===== THE DATA =====

Lemma element_at_frame i j q e e' c' :
  children e' = <[i := c']> (children e) -> i ≠ j ->
  element_at (j :: q) e' = element_at (j :: q) e.
Proof.
  intros Hch Hij. cbn [element_at]. by rewrite Hch, list_lookup_insert_ne.
Qed.

(** A position that a path selects starts at a child with the tag of
    the first step. *)
Lemma find_position_head e path step rest pos :
  path_steps path = step :: rest ->
  find_position e path = Some pos ->
  ∃ i pos' c, pos = i :: pos' ∧ children e !! i = Some c ∧ tag c = step.
Proof.
  unfold find_position. intros -> Hpos%head_Some_elem_of.
  cbn [select_positions] in Hpos.
  apply list_elem_of_join in Hpos as (l & Hin & Hl).
  apply elem_of_lookup_imap in Hl as (i & c & -> & Hc).
  destruct (String.eqb_spec (tag c) step) as [Htag|_];
    [|by apply elem_of_nil in Hin].
  apply list_elem_of_fmap in Hin as (pos' & -> & _).
  by exists i, pos', c.
Qed.

(** copy_sub_elems on a destination that has the path: the children of
    the source element, if there is one, are appended to the
    destination element, and only the child of the root above it is
    replaced, by one of the same tag. *)
Lemma copy_sub_elems_frame dst src path i pos c d :
  find_position dst path = Some (i :: pos) ->
  children dst !! i = Some c ->
  element_at (i :: pos) dst = Some d ->
  ∃ dst' c',
    copy_sub_elems dst src path = Ok dst'
    ∧ children dst' = <[i := c']> (children dst) ∧ tag c' = tag c
    ∧ element_at (i :: pos) dst'
      = Some (with_children
                (children d ++ from_option children [] (find src path)) d).
Proof.
  intros Hpos Hc Hd. unfold copy_sub_elems. rewrite Hpos.
  destruct (find src path) as [s|]; cbn [from_option].
  - destruct (append_all_frame i pos (children s) dst c Hc)
      as (dst' & c' & Hfor & Hch & Htag).
    destruct (XmlMerge.append_all (i :: pos) (children s) dst d Hd)
      as (dst'' & Hfor' & Hat).
    rewrite Hfor in Hfor'. injection Hfor' as <-.
    exists dst', c'. by rewrite Hfor.
  - exists dst, c. rewrite list_insert_id, app_nil_r by done.
    split; [done|]. split; [done|]. split; [done|]. rewrite Hd. by destruct d.
Qed.

(** X15: merging a generated document into a configuration tree that has
    the three sections: the children of the Sources, Events/MdsdEvents
    and EventStreamingAnnotations elements of the parsed document are
    appended, in their order, to the children of the corresponding
    elements of the tree, each copy leaving the other two sections as
    they are; a section that the document lacks receives nothing. *)
Theorem merge_appends_the_three_sections (fromstring : string -> result Element)
  dst xml src p1 p2 p3 d1 d2 d3 :
  xml ≠ EmptyString -> fromstring xml = Ok src ->
  find_position dst "Sources" = Some p1 -> element_at p1 dst = Some d1 ->
  find_position dst "Events/MdsdEvents" = Some p2 -> element_at p2 dst = Some d2 ->
  find_position dst "EventStreamingAnnotations" = Some p3 ->
  element_at p3 dst = Some d3 ->
  ∃ dst',
    copy_source_mdsdevent_eh_url_elems fromstring dst (Some xml) = Ok dst'
    ∧ element_at p1 dst'
      = Some (with_children
                (children d1 ++ from_option children [] (find src "Sources")) d1)
    ∧ element_at p2 dst'
      = Some (with_children
                (children d2
                 ++ from_option children [] (find src "Events/MdsdEvents")) d2)
    ∧ element_at p3 dst'
      = Some (with_children
                (children d3
                 ++ from_option children [] (find src "EventStreamingAnnotations"))
                d3)
    ∧ length (children dst') = length (children dst).
Proof.
  intros Hxml Hsrc H1 Hd1 H2 Hd2 H3 Hd3.
  destruct (find_position_head dst "Sources" "Sources" [] p1 eq_refl H1)
    as (i1 & q1 & c1 & -> & Hc1 & Ht1).
  destruct (find_position_head dst "Events/MdsdEvents" "Events" ["MdsdEvents"]
              p2 eq_refl H2) as (i2 & q2 & c2 & -> & Hc2 & Ht2).
  destruct (find_position_head dst "EventStreamingAnnotations"
              "EventStreamingAnnotations" [] p3 eq_refl H3)
    as (i3 & q3 & c3 & -> & Hc3 & Ht3).
  assert (i1 ≠ i2) as H12 by (intros ->; congruence).
  assert (i1 ≠ i3) as H13 by (intros ->; congruence).
  assert (i2 ≠ i3) as H23 by (intros ->; congruence).
  (* the Sources section *)
  destruct (copy_sub_elems_frame dst src "Sources" i1 q1 c1 d1 H1 Hc1 Hd1)
    as (t1 & c1' & Hcopy1 & Hch1 & Htag1 & Hat1).
  assert (find_position t1 "Events/MdsdEvents" = Some (i2 :: q2)) as H2'.
  { rewrite <- H2. unfold find_position.
    change (path_steps "Events/MdsdEvents") with ["Events"; "MdsdEvents"].
    rewrite (select_positions_frame "Events" ["MdsdEvents"] i1 dst t1 c1 c1');
      [done..|]. by rewrite Ht1. }
  assert (children t1 !! i2 = Some c2) as Hc2'.
  { by rewrite Hch1, list_lookup_insert_ne. }
  assert (element_at (i2 :: q2) t1 = Some d2) as Hd2'.
  { by rewrite (element_at_frame i1 i2 q2 dst t1 c1'). }
  (* the Events/MdsdEvents section *)
  destruct (copy_sub_elems_frame t1 src "Events/MdsdEvents" i2 q2 c2 d2 H2' Hc2' Hd2')
    as (t2 & c2' & Hcopy2 & Hch2 & Htag2 & Hat2).
  assert (find_position t2 "EventStreamingAnnotations" = Some (i3 :: q3)) as H3'.
  { rewrite <- H3. unfold find_position.
    change (path_steps "EventStreamingAnnotations")
      with ["EventStreamingAnnotations"].
    rewrite (select_positions_frame "EventStreamingAnnotations" [] i2 t1 t2 c2 c2');
      [|done..|by rewrite Ht2].
    rewrite (select_positions_frame "EventStreamingAnnotations" [] i1 dst t1 c1 c1');
      [done..|]. by rewrite Ht1. }
  assert (children t2 !! i3 = Some c3) as Hc3'.
  { by rewrite Hch2, list_lookup_insert_ne, Hch1, list_lookup_insert_ne. }
  assert (element_at (i3 :: q3) t2 = Some d3) as Hd3'.
  { by rewrite (element_at_frame i2 i3 q3 t1 t2 c2'),
      (element_at_frame i1 i3 q3 dst t1 c1'). }
  (* the EventStreamingAnnotations section *)
  destruct (copy_sub_elems_frame t2 src "EventStreamingAnnotations" i3 q3 c3 d3
              H3' Hc3' Hd3')
    as (t3 & c3' & Hcopy3 & Hch3 & Htag3 & Hat3).
  exists t3. split; [|split; [|split; [|split]]].
  - unfold copy_source_mdsdevent_eh_url_elems.
    destruct xml; [done|]. cbn [truthy_opt_str truthy_str negb default from_option id].
    rewrite Hsrc. cbn [Py.bind]. rewrite Hcopy1. cbn [Py.bind].
    by rewrite Hcopy2.
  - by rewrite (element_at_frame i3 i1 q1 t2 t3 c3'),
      (element_at_frame i2 i1 q1 t1 t2 c2').
  - by rewrite (element_at_frame i3 i2 q2 t2 t3 c3').
  - done.
  - by rewrite Hch3, Hch2, Hch1, !length_insert.
Qed.

Lemma merge_appends_the_three_sections_witness :
  let fromstring := fun _ : string => Ok logging_tree in
  ∃ dst',
    copy_source_mdsdevent_eh_url_elems fromstring mdsd_tree (Some "<xml/>") = Ok dst'
    ∧ element_at [1] dst'
      = Some (with_children
                (children (elem "Sources" [elem "Source" []])
                 ++ from_option children [] (find logging_tree "Sources"))
                (elem "Sources" [elem "Source" []]))
    ∧ element_at [2; 0] dst'
      = Some (with_children
                (children (elem "MdsdEvents" [])
                 ++ from_option children [] (find logging_tree "Events/MdsdEvents"))
                (elem "MdsdEvents" []))
    ∧ element_at [3] dst'
      = Some (with_children
                (children (elem "EventStreamingAnnotations" [])
                 ++ from_option children []
                      (find logging_tree "EventStreamingAnnotations"))
                (elem "EventStreamingAnnotations" []))
    ∧ length (children dst') = length (children mdsd_tree).
Proof.
  intros fromstring.
  apply (merge_appends_the_three_sections fromstring mdsd_tree "<xml/>" logging_tree
           [1] [2; 0] [3]); try reflexivity.
  discriminate.
Defined.

Lemma copy_sub_elems_present_witness :
  ∃ dst',
    copy_sub_elems mdsd_tree logging_tree "Events/MdsdEvents" = Ok dst'
    ∧ element_at [2; 0] dst'
      = Some (with_children
                (children (elem "MdsdEvents" [])
                 ++ children (elem "MdsdEvents"
                                [elem "MdsdEventSource" [elem "RouteEvent" []]]))
                (elem "MdsdEvents" [])).
Proof.
  apply (XmlMerge.copy_sub_elems_present mdsd_tree logging_tree "Events/MdsdEvents"
           [2; 0]); reflexivity.
Defined.

(** X14: when the source tree has the path and the destination tree has not,
    copy_sub_elems raises the AttributeError of the append on None as
    soon as the source element has a child, and does nothing when it has
    none. *)
Theorem copy_sub_elems_absent_in_destination dst_xml src_xml path s :
  find src_xml path = Some s ->
  find_position dst_xml path = None ->
  copy_sub_elems dst_xml src_xml path
  = match children s with
    | [] => Ok dst_xml
    | _ :: _ =>
        Raise (AttributeError "'NoneType' object has no attribute 'append'")
    end.
Proof.
  intros Hs Hd. unfold copy_sub_elems. rewrite Hs, Hd.
  by destruct (children s).
Qed.

Lemma copy_sub_elems_absent_in_destination_witness :
  copy_sub_elems dst_tree logging_tree "EventStreamingAnnotations"
  = match children (elem "EventStreamingAnnotations"
                      [elem "EventStreamingAnnotation" []]) with
    | [] => Ok dst_tree
    | _ :: _ =>
        Raise (AttributeError "'NoneType' object has no attribute 'append'")
    end.
Proof.
  apply (copy_sub_elems_absent_in_destination dst_tree logging_tree
           "EventStreamingAnnotations"); reflexivity.
Defined.

End Merge.

(** ** The fluentd output configuration *)
Module Output.
Import LadLoggingConfig Examples.

(** X13: the fluentd output configuration is produced for every instance and
    is never empty; it carries the line that restricts the tag patterns
    to syslog exactly when the fluentd syslog source configuration is
    produced, and lacks it exactly when that configuration is empty. *)
Theorem out_mdsd_config_follows_the_syslog_source self :
  ∃ out,
    get_oms_fluentd_out_mdsd_config self = Ok out
    ∧ out ≠ EmptyString
    ∧ (out = fluentd_out_mdsd_config_template tag_regex_cfg_line_enabled
       <-> get_oms_fluentd_syslog_src_config self = Ok fluentd_syslog_src_config)
    ∧ (out = fluentd_out_mdsd_config_template EmptyString
       <-> get_oms_fluentd_syslog_src_config self = Ok EmptyString).
Proof.
  unfold get_oms_fluentd_out_mdsd_config, get_oms_fluentd_syslog_src_config.
  assert (fluentd_out_mdsd_config_template EmptyString
          ≠ fluentd_out_mdsd_config_template tag_regex_cfg_line_enabled) as Hne.
  { intros H. vm_compute in H. discriminate H. }
  destruct (_syslog_disabled self); eexists; (split; [reflexivity|]);
    (split; [done|]); split; split; intros H; try done; try discriminate H;
    by destruct Hne.
Qed.

End Output.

=====

WHAT YOU SHOULD DO —
Go through the listing above and list every line that has the word "Theorem".

ANSWER BELOW —
Theorem merge_appends_the_three_sections (fromstring : string -> result Element)
Theorem copy_sub_elems_absent_in_destination dst_xml src_xml path s :
Theorem out_mdsd_config_follows_the_syslog_source self :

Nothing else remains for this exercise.